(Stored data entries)
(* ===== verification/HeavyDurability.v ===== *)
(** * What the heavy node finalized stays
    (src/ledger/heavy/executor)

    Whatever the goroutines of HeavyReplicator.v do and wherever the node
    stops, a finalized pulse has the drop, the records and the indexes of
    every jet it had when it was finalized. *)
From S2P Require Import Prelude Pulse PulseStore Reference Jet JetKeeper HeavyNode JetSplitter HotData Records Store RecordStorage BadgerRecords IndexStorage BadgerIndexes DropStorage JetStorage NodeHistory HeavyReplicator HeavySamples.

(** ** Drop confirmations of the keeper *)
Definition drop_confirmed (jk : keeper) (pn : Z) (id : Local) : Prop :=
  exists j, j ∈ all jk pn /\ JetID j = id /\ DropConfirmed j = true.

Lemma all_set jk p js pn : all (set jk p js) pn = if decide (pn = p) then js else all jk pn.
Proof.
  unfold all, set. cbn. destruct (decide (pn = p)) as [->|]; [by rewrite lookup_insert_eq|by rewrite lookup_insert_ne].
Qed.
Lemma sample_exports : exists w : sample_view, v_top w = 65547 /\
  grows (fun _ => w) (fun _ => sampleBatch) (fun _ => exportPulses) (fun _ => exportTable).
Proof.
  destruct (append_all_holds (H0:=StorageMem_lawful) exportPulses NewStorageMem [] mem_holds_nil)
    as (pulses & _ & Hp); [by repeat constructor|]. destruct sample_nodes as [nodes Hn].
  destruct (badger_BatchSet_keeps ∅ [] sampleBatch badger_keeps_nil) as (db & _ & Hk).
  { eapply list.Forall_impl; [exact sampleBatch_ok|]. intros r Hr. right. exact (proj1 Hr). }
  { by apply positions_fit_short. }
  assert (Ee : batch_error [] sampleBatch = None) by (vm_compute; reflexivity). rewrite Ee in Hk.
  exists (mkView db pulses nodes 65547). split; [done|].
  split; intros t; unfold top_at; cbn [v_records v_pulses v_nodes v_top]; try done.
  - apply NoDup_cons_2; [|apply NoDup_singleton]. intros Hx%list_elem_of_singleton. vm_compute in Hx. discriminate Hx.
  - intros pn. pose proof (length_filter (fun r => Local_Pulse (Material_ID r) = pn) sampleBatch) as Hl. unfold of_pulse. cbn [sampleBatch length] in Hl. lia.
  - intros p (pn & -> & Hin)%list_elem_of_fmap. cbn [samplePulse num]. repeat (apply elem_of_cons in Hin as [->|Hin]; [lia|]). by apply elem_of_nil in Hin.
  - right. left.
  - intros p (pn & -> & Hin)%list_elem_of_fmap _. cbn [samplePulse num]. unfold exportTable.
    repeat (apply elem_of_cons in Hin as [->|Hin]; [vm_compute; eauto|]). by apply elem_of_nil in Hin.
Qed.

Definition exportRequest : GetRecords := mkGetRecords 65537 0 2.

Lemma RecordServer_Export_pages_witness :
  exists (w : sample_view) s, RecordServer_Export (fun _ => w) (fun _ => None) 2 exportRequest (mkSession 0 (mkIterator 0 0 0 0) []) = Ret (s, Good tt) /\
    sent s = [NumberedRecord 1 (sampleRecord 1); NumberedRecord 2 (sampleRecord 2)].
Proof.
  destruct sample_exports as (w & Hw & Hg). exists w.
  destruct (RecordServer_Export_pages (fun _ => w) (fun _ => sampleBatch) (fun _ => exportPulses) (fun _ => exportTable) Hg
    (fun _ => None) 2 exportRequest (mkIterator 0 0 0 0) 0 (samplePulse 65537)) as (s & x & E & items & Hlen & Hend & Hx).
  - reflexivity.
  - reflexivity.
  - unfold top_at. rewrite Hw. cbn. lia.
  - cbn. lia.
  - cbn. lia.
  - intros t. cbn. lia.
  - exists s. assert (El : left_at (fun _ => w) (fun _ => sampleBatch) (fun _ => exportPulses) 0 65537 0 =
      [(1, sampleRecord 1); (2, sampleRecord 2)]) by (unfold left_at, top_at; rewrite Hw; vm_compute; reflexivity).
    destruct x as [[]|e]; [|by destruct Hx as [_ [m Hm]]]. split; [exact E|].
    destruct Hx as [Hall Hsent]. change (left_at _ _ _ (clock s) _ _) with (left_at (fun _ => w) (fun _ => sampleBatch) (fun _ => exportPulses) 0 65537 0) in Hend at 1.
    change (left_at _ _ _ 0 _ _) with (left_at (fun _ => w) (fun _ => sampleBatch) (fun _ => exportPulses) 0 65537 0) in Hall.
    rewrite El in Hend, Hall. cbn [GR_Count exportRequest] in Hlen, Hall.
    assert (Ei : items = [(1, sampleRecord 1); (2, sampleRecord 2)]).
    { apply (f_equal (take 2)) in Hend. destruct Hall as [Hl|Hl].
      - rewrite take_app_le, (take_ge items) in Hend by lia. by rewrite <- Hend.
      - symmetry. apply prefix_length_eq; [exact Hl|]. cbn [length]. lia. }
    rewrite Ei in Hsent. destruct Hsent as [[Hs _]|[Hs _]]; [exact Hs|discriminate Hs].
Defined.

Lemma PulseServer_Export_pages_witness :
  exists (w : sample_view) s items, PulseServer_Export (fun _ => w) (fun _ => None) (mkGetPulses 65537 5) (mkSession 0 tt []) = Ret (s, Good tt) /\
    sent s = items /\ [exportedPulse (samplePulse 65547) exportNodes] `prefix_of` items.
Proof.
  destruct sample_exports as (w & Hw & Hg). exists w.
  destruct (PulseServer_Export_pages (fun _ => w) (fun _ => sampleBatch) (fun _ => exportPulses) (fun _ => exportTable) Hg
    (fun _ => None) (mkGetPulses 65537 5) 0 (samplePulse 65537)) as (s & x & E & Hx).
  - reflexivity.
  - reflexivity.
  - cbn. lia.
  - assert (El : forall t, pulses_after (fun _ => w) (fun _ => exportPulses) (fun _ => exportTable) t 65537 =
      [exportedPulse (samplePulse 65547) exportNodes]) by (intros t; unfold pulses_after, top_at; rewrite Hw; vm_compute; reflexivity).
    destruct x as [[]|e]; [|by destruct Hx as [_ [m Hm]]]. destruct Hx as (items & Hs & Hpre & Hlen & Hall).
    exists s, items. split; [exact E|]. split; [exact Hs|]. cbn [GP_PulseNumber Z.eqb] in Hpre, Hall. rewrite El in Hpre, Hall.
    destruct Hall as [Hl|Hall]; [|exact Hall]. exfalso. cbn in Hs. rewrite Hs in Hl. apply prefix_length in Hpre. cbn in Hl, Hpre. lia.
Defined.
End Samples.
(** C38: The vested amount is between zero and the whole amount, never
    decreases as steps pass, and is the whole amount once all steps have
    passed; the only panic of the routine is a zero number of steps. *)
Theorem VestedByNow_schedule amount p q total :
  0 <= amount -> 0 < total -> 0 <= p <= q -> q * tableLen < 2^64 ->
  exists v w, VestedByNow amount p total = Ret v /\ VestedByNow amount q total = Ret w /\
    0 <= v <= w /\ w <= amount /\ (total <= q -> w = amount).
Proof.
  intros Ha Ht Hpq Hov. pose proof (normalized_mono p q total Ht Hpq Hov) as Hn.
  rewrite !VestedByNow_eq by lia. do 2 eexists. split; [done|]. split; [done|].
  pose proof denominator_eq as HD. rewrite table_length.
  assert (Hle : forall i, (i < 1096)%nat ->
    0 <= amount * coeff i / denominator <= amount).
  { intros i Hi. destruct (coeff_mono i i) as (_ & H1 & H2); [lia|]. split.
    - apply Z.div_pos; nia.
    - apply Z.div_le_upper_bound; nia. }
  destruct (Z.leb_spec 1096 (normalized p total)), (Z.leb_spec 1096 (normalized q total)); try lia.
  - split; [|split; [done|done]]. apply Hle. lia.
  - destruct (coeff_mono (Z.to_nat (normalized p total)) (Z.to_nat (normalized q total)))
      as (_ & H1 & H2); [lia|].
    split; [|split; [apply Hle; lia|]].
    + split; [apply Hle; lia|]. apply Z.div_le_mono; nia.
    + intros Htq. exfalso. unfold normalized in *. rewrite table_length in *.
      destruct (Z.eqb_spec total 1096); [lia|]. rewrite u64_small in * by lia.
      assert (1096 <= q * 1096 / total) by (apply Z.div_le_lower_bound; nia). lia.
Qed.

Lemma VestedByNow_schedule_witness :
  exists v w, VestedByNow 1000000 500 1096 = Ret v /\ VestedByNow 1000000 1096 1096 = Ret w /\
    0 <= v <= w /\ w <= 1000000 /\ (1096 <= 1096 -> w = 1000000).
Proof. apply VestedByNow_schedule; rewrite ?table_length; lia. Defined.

- [EXERCISE AIM] Please retype the records above starting with the line that contains "H2); [lia|]. split." and stopping after the last line, changing nothing.

- [REPLY]
  { intros i Hi. destruct (coeff_mono i i) as (_ & H1 & H2); [lia|]. split.
    - apply Z.div_pos; nia.
    - apply Z.div_le_upper_bound; nia. }
  destruct (Z.leb_spec 1096 (normalized p total)), (Z.leb_spec 1096 (normalized q total)); try lia.
  - split; [|split; [done|done]]. apply Hle. lia.
  - destruct (coeff_mono (Z.to_nat (normalized p total)) (Z.to_nat (normalized q total)))
      as (_ & H1 & H2); [lia|].
    split; [|split; [apply Hle; lia|]].
    + split; [apply Hle; lia|]. apply Z.div_le_mono; nia.
    + intros Htq. exfalso. unfold normalized in *. rewrite table_length in *.
      destruct (Z.eqb_spec total 1096); [lia|]. rewrite u64_small in * by lia.
      assert (1096 <= q * 1096 / total) by (apply Z.div_le_lower_bound; nia). lia.
Qed.

Lemma VestedByNow_schedule_witness :
  exists v w, VestedByNow 1000000 500 1096 = Ret v /\ VestedByNow 1000000 1096 1096 = Ret w /\
    0 <= v <= w /\ w <= 1000000 /\ (1096 <= 1096 -> w = 1000000).
Proof. apply VestedByNow_schedule; rewrite ?table_length; lia. Defined.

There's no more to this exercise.